Kennedy shook her head in sorrowful wonder. ‘Did you skimp on your research, sweetheart?’ she asked. ‘Or are you scared you won’t be able to say
dyke
without blushing?’

She returned her attention to Kuutma, but she was speaking to the room at large. ‘Shekolni was pulling a trigger,’ she said. ‘We’ll probably never know, now, whether they had it planned this way all along or whether he killed himself rather than let you take him and question him. But by dying, he lined everything up – he fulfilled the conditions that would let Ber Lusim enact the last prophecy. And wherever he went when he left here, the place he’s heading for is the island – the “island that was given for an island”. Find that, and you’ll find him.’

She paused and looked from face to face, meeting an endless gallery of hostile stares and one quizzical frown.

‘And how,’ Kuutma said, ‘are we to do that?’

‘I’d suggest doing it fast,’ Kennedy answered.

A hubbub of voices arose, with Nahir and a dozen of his
Elohim
all shouting out at once. Kuutma held up a hand, calm and commanding, and the voices died away.

‘Enough,’ Kuutma said coldly. ‘I need to be completely briefed on your recent actions.’ Diema began to speak, but he continued over her. ‘Desh Nahir has rank and oversight in this city, so I’ll speak with him first – and then with my special emissary, Diema Beit Evrom. Time is short. We’ll speak in your command room, Nahir, and then we’ll meet again here immediately afterwards. The rest of you will wait for us to return.’ He glanced at Kennedy. ‘Except for the
rhaka
, who can be placed in whatever receptacle you deem appropriate.’

‘Take her back to her cell,’ Nahir said. The two Messengers who had started to close in on Kennedy earlier, and had stopped in their tracks when Kuutma entered, took hold of her now.

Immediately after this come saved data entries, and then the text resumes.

(** X4. A listing that succeeds has exactly one response per stored
    session, each built from its record: the session id is the
    record's. A store that answers without data, and a store without
    sessions, give the empty listing and no error. *)
Theorem get_all_sessions_one_response_per_session (w : World) :
  (forall resps w',
     get_all_sessions w = (Ok resps, w') ->
     db_reply_at (length (db_log w)) = DbAnswers ->
     length resps = size (sessions w)
     /\ Forall2 (fun row resp => dict_get "session_id" row = Some (sdr_session_id resp))
                (map_to_list (sessions w)).*2 resps)
  /\ (db_reply_at (length (db_log w)) = DbRefuses ->
      fst (get_all_sessions w) = Ok [])
  /\ (sessions w = ∅ ->
      (forall x, db_reply_at (length (db_log w)) <> DbRaises x) ->
      fst (get_all_sessions w) = Ok []).
Proof.
  split; [|split].
  - intros resps w' Hrun Hreply.
    pose proof (get_all_sessions_rows _ _ _ Hrun Hreply) as Hall.
    split.
    + rewrite <- (Forall2_length _ _ _ Hall), length_fmap.
      apply length_map_to_list.
    + eapply Forall2_impl; [exact Hall|].
      intros row resp Hresp. cbv beta in Hresp.
      unfold session_response, dict_item in Hresp. cbv zeta in Hresp.
      rewrite dict_get_project in Hresp by (cbn; tauto).
      destruct (dict_get "session_id" row) as [sid|]; [|discriminate].
      unfold new_SessionDataResponse in Hresp.
      destruct (_ && _) in Hresp; [|discriminate].
      inversion Hresp. reflexivity.
  - intros Hreply.
    unfold get_all_sessions, try_except, bind at 1, db_select_all, except_Exception.
    rewrite Hreply. reflexivity.
  - intros Hempty Hno.
    unfold get_all_sessions, try_except, bind at 1, db_select_all, except_Exception.
    destruct (db_reply_at (length (db_log w))) as [x| |];
      [exfalso; exact (Hno x eq_refl) | reflexivity |].
    rewrite Hempty, map_to_list_empty. reflexivity.
Qed.

(** X5. One stored record the response model cannot be built from makes
    the whole listing fail: GET /sessions ends with HTTP 500 and returns
    no session at all, the loop having no error handling of its own. *)
Theorem get_all_sessions_one_bad_record_fails_all
  (w : World) (session_id : string) (row : dict) (e : exn) :
  sessions w !! session_id = Some row ->
  session_response (project (Some all_session_columns) row) = Raise e ->
  db_reply_at (length (db_log w)) <> DbRefuses ->
  exists detail w',
    get_all_sessions w = (Raise (HTTPException 500 detail), w')
    /\ sessions w' = sessions w.
Proof.
  intros Hrow Hbad Hanswers.
  unfold get_all_sessions, try_except, bind at 1, db_select_all, except_Exception.
  destruct (db_reply_at (length (db_log w))) as [x| |].
  - eexists _, _. split; reflexivity.
  - exfalso. exact (Hanswers eq_refl).
  - cbn [r_data].
    assert (Hin : In (project (Some all_session_columns) row)
                     (project (Some all_session_columns) <$> (map_to_list (sessions w)).*2)).
    { apply list_elem_of_In, list_elem_of_fmap. exists row. split; [reflexivity|].
      apply list_elem_of_fmap. exists (session_id, row). split; [reflexivity|].
      apply elem_of_map_to_list. exact Hrow. }
    destruct (session_responses_raise _ [] _ _ Hin Hbad) as [e' He'].
    destruct (project (Some all_session_columns) <$> (map_to_list (sessions w)).*2)
      as [|r0 rest]; [contradiction|].
    unfold lift. rewrite He'. eexists _, _. split; reflexivity.
Qed.
(** C3.  In every state of the lifetime of an adapter built around an
    object that is neither a string nor a buffer, binary_getquoted returns
    NULL with TypeError "can't escape non-string object" as the error, and
    changes nothing else: the buffer field was NULL and stays NULL. *)
Theorem getquoted_not_bytes self (wr : pointer) s t :
  reachable self wr s ->
  Py_TYPE wr s = Some (t, s) ->
  t <> PyString_Type -> t <> PyBuffer_Type ->
  binary_getquoted self s =
    Some (NULL,
          State (heap s)
            (Some (Exception PyExc_TypeError
                     (Some "can't escape non-string object")))
            (calls s)) /\
  exists b, heap s !! self = Some (binary b) /\ buffer b = NULL.
Proof.
  intros Hreach Ht Hs Hf.
  destruct (reachable_invariant _ _ _ Hreach) as (b & Hb & Hw & Hcache).
  assert (E : buffer b = NULL).
  { destruct Hcache as [E|(a & _ & _ & t' & Ht' & Hty)]; [exact E|].
    apply Py_TYPE_type_at in Ht. rewrite Ht in Ht'. injection Ht' as <-.
    destruct Hty; contradiction. }
  split; [|exists b; split; assumption].
  unfold binary_getquoted. rewrite (binary_str_quote _ _ _ Hb E).
  rewrite <- Hw in Ht.
  rewrite (binary_quote_not_bytes _ _ _ _ Hb Ht Hs Hf).
  cbn [heap]. rewrite Hb, E. reflexivity.
Qed.

(** C4, as amended.  When a call to binary_getquoted returns a literal, the
    next call returns the same pointer and changes nothing, and the two
    calls together make at most one call to libpq. *)
Theorem getquoted_twice self s r s1 :
  binary_getquoted self s = Some (r, s1) ->
  r <> NULL ->
  binary_getquoted self s1 = Some (r, s1) /\
  length (calls s1) <= length (calls s) + 1.
Proof.
  unfold binary_getquoted. intros Hs Hr.
  destruct (binary_str_inv _ _ _ _ Hs) as (b & Hb & Hcase).
  destruct Hcase as [(Hne & -> & ->)|[(_ & -> & _)|(E & -> & Hq & _)]].
  - split; [apply binary_str_cached; assumption|lia].
  - congruence.
  - destruct Hq as (from & pg & e & to & len & _ & _ & _ & Hh & _ & Hc).
    assert (Hlt := lookup_adapter_lt _ _ _ Hb).
    split.
    + apply (binary_str_cached s1 self
               (BinaryObject (wrapped b) (Ref (length (heap s))) (conn b))).
      * rewrite Hh. apply list_lookup_insert_eq.
        rewrite length_app. simpl. lia.
      * discriminate.
    + rewrite Hc, length_app. simpl. lia.
Qed.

They turned Kennedy around and led her to the door. Their grip on her shoulders was tighter than it needed to be: one of them also had a fist jammed against her lower back, presumably prepared to get her in a full lock if she stepped out of line. Nahir looked away, done with the whole business. So did Diema.

If I wasn’t dead before
, Kennedy thought,
I’m sure as hell dead now
.

62

 

For about a quarter of an hour after he was thrown back into his cell, Rush just sat on the cot bed with his head sunk onto his raised knees. But gradually, boredom and frustration won out over fear and unease.

He whiled away some time carving obscene graffiti on the walls with the edge of a coin. Then he hammered on the door for a while, demanding something to eat and drink – until he remembered the apple that Diema had given him, and ate that. It quenched his thirst a little, but mostly just reminded him of how much he wanted a hamburger or a chicken madras.